What is at stake for Boris Johnson in Partygate inquiry?

When Boris Johnson is hauled before MPs to account for his denials during Partygate, there will be more at stake than a potential comeback for the former prime minister.

What will unfold is a tussle for power between the country’s defenestrated premier and its parliament, the likes of which, Johnson’s supporters say, has not been seen since King Charles I was summoned to Westminster Hall in 1649 and executed.

In what was dubbed “the trial of the millennium”, the monarch was tried for tyranny and treason, having sidelined parliament and sparked the English civil war.

The charge against Johnson is a serious breach of parliamentary privilege – by misleading MPs about law-breaking parties during the Covid pandemic lockdowns.

Many of the facts are no longer in doubt, thanks to journalistic endeavour, an investigation by the senior civil servant Sue Gray and Scotland Yard’s Operation Hillman, which handed out more than 100 fines – including to Johnson and his wife.

Uncovered were 12 illegal gatherings – fuelled by suitcases of wine, a DJ and a karaoke machine – in defiance of tough restrictions on socialising, while millions of people were told to stay at home and were unable to say their final goodbyes to dying relatives.

What is being probed by the seven-member privileges committee, with a Conservative majority but chaired by Labour’s Harriet Harman, is less to do with what happened. Instead, the MPs want to know: who knew what, when?

The inquiry is seeking to discover whether Johnson misled MPs by repeatedly denying – on the floor of the House of Commons – that any Covid laws were broken in No 10, given these denials turned out to be patently untrue.

A litany of documents was demanded by the committee that Liz Truss’s government was initially reluctant to hand over. They redacted, for instance, some evidence that was publicly available in the Sue Gray report.

When Rishi Sunak came to power, the new minister responsible for liaising with the committee – the paymaster general in the Cabinet Office, Jeremy Quin – acquiesced. “They’ve finally given us everything we asked for,” an insider crowed at the end of November, four months on from the initial request.

Other delays compounded the inquiry’s progress.

One of the committee’s Tory MPs, Laura Farris, stood down. Despite Johnson trying to install the veteran objectionist Christopher Chope on the committee, outcry over the move meant the search continued. Another longstanding backbencher, Charles Walker, was eventually chosen – but could not be formally nominated until normal parliamentary business resumed after the death of the Queen.

Since mid-October, the MPs have met at least once a week, usually on a Wednesday, in a dusty parliamentary committee room, well away from prying eyes, to comb through the written evidence.
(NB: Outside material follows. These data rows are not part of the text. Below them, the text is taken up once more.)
(** What the check that ends a wave does to the counters *)
Definition end_wave s : state :=
  s <| wave_running := false |> <| wave ::= Z.succ |> <| step_counter := 0 |> <| waves_finished ::= Z.succ |>.

Lemma resting_no_work s : (∀ i w, workers s !! i = Some w → resting w) → has_work s = false.
Proof.
  intros Hr. unfold has_work. destruct (existsb _ _) eqn:He; [|done].
  apply existsb_exists in He as (w & [i Hi]%list_elem_of_In%list_elem_of_lookup & Hw).
  destruct (Hr i w Hi) as [_ Hq%worker_idle]. congruence.
Qed.

Lemma end_rests s : (∀ i w, workers s !! i = Some w → resting w) →
  rests (if ending s then end_wave s else s) (run_end dp s).2 ∧ at_point (run_end dp s).2 = AtTop.
Proof.
  intros Hr. pose proof (resting_no_work s Hr) as Hn. set (s0 := if ending s then end_wave s else s).
  apply (wp_ok_snd (run_end dp) (λ s', rests s0 s' ∧ at_point s' = AtTop)).
  unfold run_end. do 2 wp_step. unid. fold (ending s). wp_step.
  eapply (wp_mono _ (λ _ s', rests s0 s')); [| |done].
  - unfold s0. destruct (ending s); cbn [when]; [|wp_step; by apply rests_start].
    do 2 wp_step. change (has_work (s <| finish_consensus_checks ::= Z.succ |>)) with (has_work s). rewrite Hn.
    cbn [negb when]. wp_step. by split.
  - intros u s1 Hs1. cbv beta. do 3 wp_step. unid.
    eapply wp_mono; [apply (wp_for_workers (λ _ s', rests s0 s') _ no_raise); [done|]| |done].
    + intros k s' Hk Hs'. rewrite (rests_length _ _ Hs1) in Hk.
      eapply wp_mono; [apply (rests_call s0 s' k); [done|done|]|by intros ? ? [? _]|done]. intros w Hw. by wp_step.
    + intros v s2 Hs2. unfold suspend. wp_step. split; [by destruct Hs2|done].
Qed.

Variable ids : list (Z * Z).
Hypothesis Hids : NoDup ids.*1.
Hypothesis Hranks : NoDup ids.*2.

Lemma inv_synced s : Inv ids s → engine_failed s = false → Synced ids s.
Proof. intros [Ht|Hs] Hf; [congruence|done]. Qed.

Lemma frame_failed s s' : frame s' = frame s → engine_failed s' = engine_failed s.
Proof. by intros [= _ _ _ _ ?]. Qed.

(** Resting workers have nothing to complete. *)
Lemma empty_batches s b : Synced ids s → in_flight (at_point s) = Some b → (∀ i w, workers s !! i = Some w → resting w) →
  ∀ i, i ∈ wk_id <$> workers s → default [] (b !! i) = [].
Proof.
  intros Hs Hf Hr i (w & -> & [k Hk]%list_elem_of_lookup)%list_elem_of_fmap.
  destruct (sy_batches _ _ Hs b Hf k w Hk) as (batch & -> & _ & Hb). cbn.
  destruct (Hr k w Hk) as [_ (Hrun & _)]. destruct batch as [|r l]; [done|].
  destruct (Hb r) as [Hin _]; [set_solver|]. rewrite Hrun in Hin. set_solver.
Qed.

(** A running wave without work, at the top of the loop *)
Record Workless s : Prop := {
  wl_synced : Synced ids s;
  wl_rest i w : workers s !! i = Some w → resting w;
  wl_top : at_point s = AtTop;
  wl_alive : engine_failed s = false;
}.

(** The first half of a pass: no batch has requests. *)
Lemma dummy_batches_pass now es s : Workless s → wave_running s = true → positive es →
  let s' := Nat.iter 3 (resume cfg dp now es) s in rests s s' ∧ at_point s' = Saving ∧ Synced ids s'.
Proof.
  intros [Hs Hr Hp Hf] Hw He. cbn [Nat.iter nat_rect].
  destruct (top_rests s (rests_start s Hr) Hf Hw) as [H1 (b & P1)].
  assert (resume cfg dp now es s = (run_top cfg dp s).2) as -> by (unfold resume; by rewrite Hp).
  assert (Synced ids (run_top cfg dp s).2) as S1.
  { apply inv_synced; [by apply run_top_inv|]. by rewrite (frame_failed _ _ (rs_frame _ _ H1)). }
  revert H1 P1 S1. generalize (run_top cfg dp s).2. intros s1 H1 P1 S1.
  destruct (loaded_rests s1 b es (rests_start _ (rs_rest _ _ H1))) as [H2 (d & P2)]; [|done|].
  { apply (empty_batches s1 b S1); [by rewrite P1|apply (rs_rest _ _ H1)]. }
  assert (resume cfg dp now es s1 = (run_loaded b es s1).2) as -> by (unfold resume; by rewrite P1).
  assert (Synced ids (run_loaded b es s1).2) as S2.
  { apply inv_synced; [by apply (run_loaded_inv cfg Hcfg)|]. by rewrite (frame_failed _ _ (rs_frame _ _ H2)), (frame_failed _ _ (rs_frame _ _ H1)). }
  revert H2 P2 S2. generalize (run_loaded b es s1).2. intros s2 H2 P2 S2.
  destruct (computed_rests now d b s2 (rests_start _ (rs_rest _ _ H2))) as [H3 P3].
  { apply (empty_batches s2 b S2); [by rewrite P2|apply (rs_rest _ _ H2)]. }
  assert (resume cfg dp now es s2 = (run_computed cfg now d b s2).2) as -> by (unfold resume; by rewrite P2).
  assert (frame (run_computed cfg now d b s2).2 = frame s) as F3.
  { by rewrite (rs_frame _ _ H3), (rs_frame _ _ H2), (rs_frame _ _ H1). }
  split; [|split; [done|]].
  - split; [|apply (rs_rest _ _ H3)|done|]; [by rewrite (rs_ids _ _ H3), (rs_ids _ _ H2), (rs_ids _ _ H1)|].
    by rewrite (rs_real _ _ H3), (rs_real _ _ H2), (rs_real _ _ H1).
  - apply inv_synced; [by apply run_computed_inv|]. by rewrite (frame_failed _ _ F3).
Qed.
(* ================================================================== *)
(** * Claims *)

(** C1: the net torque that [step] integrates is not the torque of the
    masses.  On a fresh plank without columns, with no mass and the pivot
    right below the plank's center (so the sum over the masses and the
    plank's own term are both 0), [updateNetTorque] sets the torque to 1,
    and one [step] of 1 s moves the tilt angle from 0 to 64/8101. *)
Lemma C1_counterexample :
  massesOnSurface (plank freshWorld) = []
  /\ vx (pivotPoint (plank freshWorld)) = vx (bottomCenterLocation (plank freshWorld))
  /\ (exists w1, updateNetTorque freshWorld = Ok tt w1 /\ currentNetTorque (plank w1) = 1)
  /\ tiltAngle (plank freshWorld) = 0
  /\ tiltAngle (plank (res_world (step 1 freshWorld))) = 64 / 8101.
Proof.
  pose proof PI_gt_3 as Hpi.
  assert (Hu : exists w1, updateNetTorque freshWorld = Ok tt w1
                          /\ currentNetTorque (plank w1) = 1).
  { apply updateNetTorque_turning_right; try reflexivity.
    rewrite freshWorld_maxTilt; change (tiltAngle (plank freshWorld)) with 0; lra. }
  destruct Hu as (w1 & E & T).
  destruct (step_physics 1 freshWorld eq_refl) as (w1' & E' & Ht & _ & _).
  rewrite E in E'; injection E' as <-.
  split; [reflexivity|]; split; [reflexivity|]; split; [exists w1; auto|].
  split; [reflexivity|].
  cbv zeta in Ht; rewrite Ht, T, freshWorld_maxTilt.
  change (angularVelocity (plank freshWorld)) with 0.
  change (tiltAngle (plank freshWorld)) with 0.
  rewrite stepVelocity_rest_1.
  replace (0 + 64 / 8101 * 1) with (64 / 8101) by ring.
  unfold limitTilt; rewrite Rabs_pos_eq by lra.
  destruct (Rlt_dec (PI / 6) (64 / 8101)); [lra|].
  destruct (Rlt_dec (64 / 8101) (1 / 10000)); [lra|].
  reflexivity.
Qed.

(** C2: on every reachable world whose tilt limit is nonnegative (a plank
    built with [0 <= location.y]), the tilt angle is within the limit; a
    [step], whatever [dt], keeps the limit and the bound; and when the
    integrated tilt passes the limit, [step] sets the tilt to the limit with
    the sign of the integrated tilt and the angular velocity to 0. *)
Theorem C2_tilt_bounded w dt :
  reachable w -> 0 <= maxTiltAngle (plank w) ->
  Rabs (tiltAngle (plank w)) <= maxTiltAngle (plank w)
  /\ maxTiltAngle (plank (res_world (step dt w))) = maxTiltAngle (plank w)
  /\ Rabs (tiltAngle (plank (res_world (step dt w)))) <= maxTiltAngle (plank w)
  /\ (userControlled (plank w) = false ->
      exists w1, updateNetTorque w = Ok tt w1 /\
        let v := stepVelocity (angularVelocity (plank w)) (currentNetTorque (plank w1)) in
        let t := tiltAngle (plank w) + v * dt in
        maxTiltAngle (plank w) < Rabs t ->
        tiltAngle (plank (res_world (step dt w)))
          = (if Rlt_dec t 0 then - maxTiltAngle (plank w) else maxTiltAngle (plank w))
        /\ angularVelocity (plank (res_world (step dt w))) = 0).
Proof.
  intros R H0.
  pose proof (reachable_tilt w R H0) as B.
  destruct (runOp_tilt (OpStep dt) w) as [Hm Hb]; cbn [runOp] in Hm, Hb.
  split; [exact B|]; split; [exact Hm|]; split; [exact (Hb H0 B)|].
  intro U; destruct (step_physics dt w U) as (w1 & E & Ht & Hv & _).
  exists w1; split; [exact E|]; cbv zeta in Ht, Hv |- *; intro Hgt.
  rewrite Ht, Hv, limitTilt_clamp by exact Hgt; split; reflexivity.
Qed.

Lemma C2_witness :
  reachable levelWorld /\ 0 <= maxTiltAngle (plank levelWorld)
  /\ Rabs (tiltAngle (plank (res_world (step 1 levelWorld)))) <= maxTiltAngle (plank levelWorld).
Proof.
  assert (R : reachable levelWorld)
    by (apply reachable_init; simpl; rewrite Rabs_R0; unfold PLANK_LENGTH; lra).
  assert (H0 : 0 <= maxTiltAngle (plank levelWorld)) by (rewrite levelWorld_maxTilt; lra).
  split; [exact R|]; split; [exact H0|].
  exact (proj1 (proj2 (proj2 (C2_tilt_bounded levelWorld 1 R H0)))).
Defined.

(** C2 (counterexample): a plank built 9/8 m below the origin is reachable
    with tilt limit [asin (-1/2) < 0]; after one [step] its tilt angle is
    beyond that limit. *)
Lemma C2_counterexample :
  reachable lowWorld
  /\ maxTiltAngle (plank lowWorld) = - (PI / 6)
  /\ reachable (runOp (OpStep 1) lowWorld)
  /\ maxTiltAngle (plank (runOp (OpStep 1) lowWorld))
       < Rabs (tiltAngle (plank (runOp (OpStep 1) lowWorld))).
Proof.
  assert (R : reachable lowWorld).
  { apply reachable_init; simpl; unfold Rabs, PLANK_LENGTH;
      destruct (Rcase_abs _); lra. }
  split; [exact R|]; split; [exact lowWorld_maxTilt|].
  split; [apply reachable_op; exact R|].
  destruct (runOp_tilt (OpStep 1) lowWorld) as [Hm _]; rewrite Hm.
  cbn [runOp].
  destruct (step_physics 1 lowWorld eq_refl) as (w1 & _ & Ht & _).
  cbv zeta in Ht; rewrite Ht.
  apply limitTilt_negative; rewrite lowWorld_maxTilt; pose proof PI_RGT_0; lra.
Qed.

(** C3: on every reachable world the attached masses, the force vectors
    and the mass-distance pairs are all empty; so each attached mass has a
    distance pair and exactly one force vector, and the force vectors list
    the attached masses in order. *)
Theorem C3_collections_correspond w :
  reachable w ->
  NoMassAttached w
  /\ map fv_mass (forceVectors (plank w)) = massesOnSurface (plank w)
  /\ (forall m, In m (massesOnSurface (plank w)) ->
        (exists pr, In pr (elems (massDistancePairs (plank w))) /\ mdp_mass pr = m)
        /\ List.length (filter (fun fv => Nat.eqb (fv_mass fv) m) (forceVectors (plank w)))
           = 1%nat).
Proof.
  intro R; pose proof (reachable_NoMassAttached w R) as N.
  split; [exact N|]; destruct N as (E1 & E2 & _).
  rewrite E1, E2; split; [reflexivity | intros m []].
Qed.

Lemma C3_witness : reachable freshWorld /\ NoMassAttached freshWorld.
Proof.
  assert (R : reachable freshWorld).
  { apply reachable_init; simpl; unfold Rabs, PLANK_LENGTH;
      destruct (Rcase_abs _); lra. }
  split; [exact R | exact (proj1 (C3_collections_correspond freshWorld R))].
Defined.
Section StageFacts.
Variable parse : string -> list node.
Variable agent_run : nat -> string -> string -> option string.
Variable page_content : nat -> string -> option (string * string).
Variable extract_guideline_links : string -> option string -> list string.
Variable url_path : string -> string.
Variable get : nat -> string -> Tier1.fetched.

Abbreviation run :=
  (run_stage parse agent_run page_content extract_guideline_links url_path get).
Abbreviation scrape_with_browser := (scrape_with_browser agent_run).
Abbreviation scrape_with_playwright := (scrape_with_playwright parse page_content).
Abbreviation fetch_elsevier_guidelines := (fetch_elsevier_guidelines parse get).

Lemma browser_step_keyed (k : nat) (j : journal) (st : files * list (string * entry)) :
  browser_step agent_run k j st = keyed_step (browser_act agent_run) k j st.
Proof.
  unfold browser_step, keyed_step, browser_act.
  now destruct (scrape_with_browser k (url j) (name j)) as [[t g]|].
Qed.

Lemma direct_step_keyed (k : nat) (j : journal) (st : files * list (string * entry)) :
  direct_step parse page_content k j st = keyed_step (direct_act parse page_content) k j st.
Proof.
  unfold direct_step, keyed_step, direct_act.
  now destruct (substantial (scrape_with_playwright k (url j) (jslug j))).
Qed.

Lemma elsevier_step_keyed (k : nat) (j : journal) (st : files * list (string * entry)) :
  elsevier_step parse get k j st = keyed_step (elsevier_act parse get) k j st.
Proof.
  unfold elsevier_step, keyed_step, elsevier_act.
  now destruct (substantial (fetch_elsevier_guidelines k (url j))).
Qed.
Lemma flatten_outputs_zero_dim {C : Type} (X : list (pyobj * C)) :
  has_zero_dim X = true -> flatten_outputs X = Err TypeError.
Proof.
  induction X as [|[o c] X IH]; simpl; [discriminate|].
  intros [Hhead|Hrest]%orb_true_iff.
  - destruct o as [t| |]; try discriminate.
    apply bool_decide_eq_true in Hhead. simpl. unfold tensor_iter.
    now rewrite Hhead.
  - rewrite (IH Hrest). now destruct (outputs_list o) as [xs|e] eqn:Ho;
      [|rewrite (flatten_outputs_errors [(o, c)] e) by (simpl; now rewrite Ho)].
Qed.

Lemma flatten_outputs_fst {C C' : Type} (X : list (pyobj * C))
    (X' : list (pyobj * C')) :
  map fst X = map fst X' -> flatten_outputs X = flatten_outputs X'.
Proof.
  revert X'. induction X as [|[o c] X IH]; intros [|[o' c'] X']; simpl;
    try discriminate; [reflexivity|].
  intros [= <- Hrest]. now rewrite (IH X' Hrest).
Qed.

(** A scalar that, when it is a number, is not negative. *)
Definition nonneg (s : scalar) : Prop := forall q, s = Num q -> (0 <= q)%Q.

Lemma Qplus_nonneg (x y : Q) : (0 <= x -> 0 <= y -> 0 <= x + y)%Q.
Proof. intros Hx Hy. exact (Qplus_le_compat 0 x 0 y Hx Hy). Qed.

Lemma Qsum_abs_diff_nonneg xs ys : (0 <= Qsum (zip_with Qabs_diff xs ys))%Q.
Proof.
  revert ys. induction xs as [|x xs IH]; intros [|y ys]; simpl;
    try apply Qle_refl.
  apply Qplus_nonneg; [apply Qabs_nonneg | apply IH].
Qed.

Lemma sdiv_nonneg a n : nonneg a -> nonneg (sdiv a n).
Proof.
  intros Ha q. destruct a as [x| |]; simpl; try discriminate.
  destruct n as [|n]; [destruct (Qeq_bool x 0); discriminate|].
  intros [= <-]. apply Qle_shift_div_l.
  - change 0%Q with (inject_Z 0). rewrite <- Zlt_Qlt. lia.
  - rewrite Qmult_0_l. now apply Ha.
Qed.

Lemma sadd_nonneg a b : nonneg a -> nonneg b -> nonneg (sadd a b).
Proof.
  intros Ha Hb q. destruct a as [x| |], b as [y| |]; simpl; try discriminate.
  intros [= <-]. apply Qplus_nonneg; [now apply Ha | now apply Hb].
Qed.

Lemma fold_left_sadd_nonneg ls a :
  nonneg a -> Forall nonneg ls -> nonneg (fold_left sadd ls a).
Proof.
  intros Ha Hls. revert a Ha.
  induction Hls as [|l ls Hl _ IH]; intros a Ha; simpl; auto.
  apply IH. now apply sadd_nonneg.
Qed.

Section Facts.
Variable l1_broadcast : tensor -> tensor -> option scalar.

(** X1. An output that is a zero-dimensional tensor, on either side,
    makes [get_output_error] raise [TypeError]: a tensor counts as
    iterable and is iterated along a first dimension it does not have. *)
Theorem get_output_error_zero_dim {C : Type}
    (unquantized quantized : list (pyobj * C)) :
  has_zero_dim unquantized = true \/ has_zero_dim quantized = true ->
  get_output_error l1_broadcast unquantized quantized = Err TypeError.
Proof.
  unfold get_output_error. intros [Hu|Hq].
  - now rewrite (flatten_outputs_zero_dim _ Hu).
  - rewrite (flatten_outputs_zero_dim _ Hq).
    destruct (flatten_outputs unquantized) as [us|e] eqn:Hu; [reflexivity|].
    now rewrite (flatten_outputs_errors _ _ Hu).
Qed.
(** C7.  After [handleEdit] has moved the page to one of the steps 1 to
    6, the [onNext] of that step, given step data of the right shape,
    moves it to the following step, and every field of the draft other
    than the one that the step replaces still has the value it had before
    the edit. *)
Theorem edit_then_next page t stepData props :
  (1 <= t <= 6)%Z ->
  formData page = JObj props -> distinct (map fst props) = true ->
  well_shaped t stepData = true ->
  exists page' props',
    onNext (handleEdit page (Int t)) stepData = Some (Ok page')
    /\ currentStep page' = Int (t + 1)
    /\ formData page' = JObj props'
    /\ (forall key, merged_field t <> Some key -> obj_get key props' = obj_get key props).
Proof.
  intros Ht Hdata Hdist Hshape. apply distinct_NoDup in Hdist.
  destruct (decide (t = 6%Z)) as [->|Hne].
  - eexists _, props. split; [reflexivity|]. by split_and!.
  - assert (exists field, merged_field t = Some field) as [field Hf].
    { assert (t = 1 \/ t = 2 \/ t = 3 \/ t = 4 \/ t = 5)%Z as Hcases by lia.
      destruct Hcases as [-> | [-> | [-> | [-> | ->]]]]; cbn; eauto. }
    destruct (merge_ok t field (formData page) stepData Hf Hshape) as [value Hm].
    assert (onNext (handleEdit page (Int t)) stepData
            = Some (handleNext (handleEdit page (Int t)) stepData)) as ->.
    { assert (t = 1 \/ t = 2 \/ t = 3 \/ t = 4 \/ t = 5)%Z as Hcases by lia.
      destruct Hcases as [-> | [-> | [-> | [-> | ->]]]]; reflexivity. }
    unfold handleNext. cbn [handleEdit currentStep formData]. rewrite Hm.
    cbn [mbind Result_bind]. eexists _, _. split; [reflexivity|].
    cbn [currentStep formData plus]. split_and!; [done|done|].
    intros key Hkey. rewrite Hdata. cbn [own_entries].
    rewrite assign_app by done. cbn [app].
    apply obj_get_set_ne. congruence.
Qed.

Lemma edit_then_next_witness :
  let page :=
    {| currentStep := Int 6;
       formData := JObj [("country", JObj [("name", JStr "US")]);
                         ("company", JObj [("name", JStr "Acme")])];
       hasRegisteredBusiness := false;
       sessionStorage := ∅;
       pushed := [] |} in
  exists page' props',
    onNext (handleEdit page (Int 3)) (JObj [("name", JStr "Apex")]) = Some (Ok page')
    /\ currentStep page' = Int (3 + 1)%Z
    /\ formData page' = JObj props'
    /\ (forall key, merged_field 3 <> Some key ->
        obj_get key props'
        = obj_get key [("country", JObj [("name", JStr "US")]);
                       ("company", JObj [("name", JStr "Acme")])]).
Proof.
  intros page.
  apply (edit_then_next page 3 (JObj [("name", JStr "Apex")])
           [("country", JObj [("name", JStr "US")]);
            ("company", JObj [("name", JStr "Acme")])]).
  - lia.
  - reflexivity.
  - reflexivity.
  - reflexivity.
Defined.

Lemma reviewNext_keeps_storage page stepData :
  currentStep page = Int 6 ->
  onNext page stepData = Some (Ok (reviewNext page))
  /\ currentStep (reviewNext page) = Int 7
  /\ formData (reviewNext page) = formData page
  /\ sessionStorage (reviewNext page) = sessionStorage page.
Proof. unfold onNext. by intros ->. Qed.

(** C2: where the code departs from the claim.  A page is taken through
    the steps 1 to 5 with [handleNext], which stores each new step; at the
    Review step [onNext] moves it to step 7 and stores nothing, so the
    session storage still holds step 6 and a reload of the page resumes at
    step 6. *)
Lemma review_next_not_persisted :
  let inputs :=
    [JObj [("name", JStr "US")];
     JObj [("name", JStr "Pro"); ("price", JNum (Int 199))];
     JObj [("name", JStr "Acme"); ("type", JStr "LLC"); ("industry", JStr "Retail")];
     JArr [JObj [("id", JStr "1"); ("fullName", JStr "Ann Lee");
                 ("ownership", JStr "100")]];
     JObj [("street", JStr "1 Main St"); ("city", JStr "Austin");
           ("state", JStr "TX"); ("postalCode", JStr "73301");
           ("country", JStr "US")]] in
  let review :=
    fold_left (fun r stepData => page ← r; handleNext page stepData) inputs (Ok initial) in
  exists page6 page7 reloaded,
    review = Ok page6
    /\ currentStep page6 = Int 6
    /\ sessionStorage page6 !! STEP_KEY = Some "6"
    /\ onNext page6 JUndefined = Some (Ok page7)
    /\ currentStep page7 = Int 7
    /\ sessionStorage page7 !! STEP_KEY = Some "6"
    /\ restore {| currentStep := Int 1; formData := JObj [];
                  hasRegisteredBusiness := false;
                  sessionStorage := sessionStorage page7; pushed := [] |}
       = Ok reloaded
    /\ currentStep reloaded = Int 6.
Proof.
  intros inputs review. eexists _, _, _.
  split; [vm_compute; reflexivity|].
  split; [reflexivity|]. split; [by vm_compute|].
  split; [reflexivity|]. split; [reflexivity|]. split; [by vm_compute|].
  split; [vm_compute; reflexivity|]. reflexivity.
Qed.

(** *** What [handleNext] accepts and stores *)

Lemma owner_entry_cases owner :
  if nullish owner then owner_entry owner = Throw TypeError
  else exists entry, owner_entry owner = Ok entry.
Proof.
  destruct (nullish owner) eqn:E; [by destruct owner | by apply owner_entry_ok].
Qed.

Lemma map_owner_entry_throws owners :
  forallb (fun owner => negb (nullish owner)) owners = false ->
  map_result owner_entry owners = Throw TypeError.
Proof.
  induction owners as [|owner owners IH]; cbn [forallb map_result]; [done|].
  intros H. pose proof (owner_entry_cases owner) as Ho.
  destruct (nullish owner) eqn:E.
  - by rewrite Ho.
  - destruct Ho as [entry ->]. simpl in H. rewrite (IH H). reflexivity.
Qed.


Lemma owner_entry_fields owner entry :
  owner_entry owner = Ok entry ->
  exists props,
    entry = JObj props /\ map fst props = owner_keys
    /\ forall key,
         js_prop entry key
         = if bool_decide (key ∈ owner_keys) then js_prop owner key else Ok JUndefined.
Proof.
  intros H.
  assert (Hread : exists read : string -> JsValue,
             (forall key, js_prop owner key = Ok (read key))
             /\ entry = JObj (map (fun key => (key, read key)) owner_keys)).
  { destruct owner as [| |b|n|s|f|l|p]; try discriminate; injection H as <-.
    - by exists (fun _ => JUndefined).
    - by exists (fun _ => JUndefined).
    - by exists (fun _ => JUndefined).
    - by exists (fun key => if String.eqb key "name" then JStr f else JUndefined).
    - by exists (fun _ => JUndefined).
    - by exists (fun key => default JUndefined (obj_get key p)). }
  destruct Hread as (read & Hread & ->). eexists. split_and!; [reflexivity|done|].
  intros key. rewrite Hread. case_bool_decide as Hin.
  - unfold owner_keys in Hin. rewrite !elem_of_cons, elem_of_nil in Hin.
    destruct Hin as [-> | [-> | [-> | [-> | [-> | [-> | []]]]]]]; reflexivity.
  - cbn [js_prop]. rewrite obj_get_notin; [done|].
    by rewrite map_map, map_id.
Qed.

Lemma map_owner_entry_fields owners entries :
  map_result owner_entry owners = Ok entries ->
  Forall2 (fun owner entry => owner_entry owner = Ok entry) owners entries.
Proof.
  revert entries. induction owners as [|owner owners IH]; cbn [map_result]; intros entries.
  - intros [= <-]. constructor.
  - destruct (owner_entry owner) as [entry|] eqn:E; [|discriminate].
    cbn [mbind Result_bind].
    destruct (map_result owner_entry owners) as [rest|]; [|discriminate].
    cbn [mbind Result_bind]. intros [= <-]. constructor; [done|]. by apply IH.
Qed.

(** X21.  At step 4 [handleNext] stores one entry per owner, in order.
    An entry has the six properties [id], [fullName], [ownership], [isCEO],
    [birthDate] and [document], each with the value read from the owner,
    and no other: whatever else the owner carries does not reach the
    draft. *)
Theorem handleNext_owner_entries page owners page' :
  currentStep page = Int 4 ->
  handleNext page (JArr owners) = Ok page' ->
  exists entries,
    js_prop (formData page') "owner" = Ok (JArr entries)
    /\ Forall2
         (fun owner entry =>
            exists props,
              entry = JObj props /\ map fst props = owner_keys
              /\ forall key,
                   js_prop entry key
                   = if bool_decide (key ∈ owner_keys) then js_prop owner key
                     else Ok JUndefined)
         owners entries.
Proof.
  intros Hstep. unfold handleNext. rewrite Hstep. cbn [merge].
  destruct (map_result owner_entry owners) as [entries|] eqn:E; [|discriminate].
  cbn [mbind Result_bind]. intros [= <-]. cbn [formData js_prop].
  exists entries. split; [by rewrite obj_get_set_eq|].
  apply map_owner_entry_fields in E.
  eapply Forall2_impl; [exact E|]. intros owner entry. apply owner_entry_fields.
Qed.

Lemma handleNext_owner_entries_witness :
  let page :=
    {| currentStep := Int 4; formData := JObj [("country", JObj [("name", JStr "US")])];
       hasRegisteredBusiness := false; sessionStorage := ∅; pushed := [] |} in
  let owners :=
    [JObj [("id", JStr "1"); ("fullName", JStr "Ann Lee"); ("ownership", JStr "100");
           ("documentUrl", JStr "https://example.com/passport.pdf")]] in
  let page' :=
    match handleNext page (JArr owners) with
    | Ok next => next
    | Throw _ => page
    end in
  exists entries,
    js_prop (formData page') "owner" = Ok (JArr entries)
    /\ Forall2
         (fun owner entry =>
            exists props,
              entry = JObj props /\ map fst props = owner_keys
              /\ forall key,
                   js_prop entry key
                   = if bool_decide (key ∈ owner_keys) then js_prop owner key
                     else Ok JUndefined)
         owners entries.
Proof.
  intros page owners page'.
  apply (handleNext_owner_entries page owners page'); reflexivity.
Defined.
Harman, a king’s counsel and former solicitor general, is a stickler for process and prefers for submissions to be packaged into large, lawyerly bundles.

When they meet after the Christmas break on Wednesday, MPs are expected to give those they want to call for evidence – including Johnson – two weeks’ notice, with a run of hearings likely to begin in early February and lasting for up to three weeks.

Johnson and other witnesses will be allowed to bring legal counsel to hearings and consult them throughout the session, but must answer themselves.

The former prime minister has already been given legal support by the government, at a cost to the taxpayer of up to £220,000. Hearings were meant to start two months ago, so the fee has nearly doubled.

Two bids have been launched to discredit the inquiry.

The first was an opinion co-authored by the cross-bench peer Lord Pannick. He argued that the investigation was “fundamentally flawed” because it neglected to require proof that any misleading of parliament by Johnson was intentional. Pannick warned this would have a “chilling effect” on all statements by ministers at the dispatch box.

The Guardian has been told that the advice was leaked as a “PR exercise” by a government special adviser.

MPs on the committee hit back, arguing Pannick’s criticisms were based on a fundamental misunderstanding of the process, given that the inquiry is a parliamentary one rather than judicial – and subject to different standards than a criminal investigation.

A second counter-offensive is also under way by Johnson’s most diehard political supporters to paint the inquiry as a “witch-hunt”.

Their focus is less on the remaining stages of the investigation – the hearings and preparation of a final report – and instead, the endgame.

The privileges committee could absolve Johnson, or find against him and suggest a sanction that theoretically could be severe enough to see him face the threat of a byelection.

However, it can only make a recommendation about what happens next. Everything will come down to a vote in the Commons, likely to be officially unwhipped given it is “House business”.

If the committee believes Johnson did mislead parliament, each Tory MP must decide for themselves whether to absolve him or again betray the leader who won them a hefty majority in 2019.

To substantiate conclusions reached in the final report, evidence – including pictures and text messages – could be included.

Johnson’s allies are prepared to argue that it runs contrary to “natural justice” to punish him further, given he has already been removed from No 10.

But renewed whispers about the possibility of a Johnson comeback is sharpening minds.

Few Tory MPs may be prepared to let him off the hook so he can shrink into the shadows with some dignity, only for him to return – like the banished son of Charles I.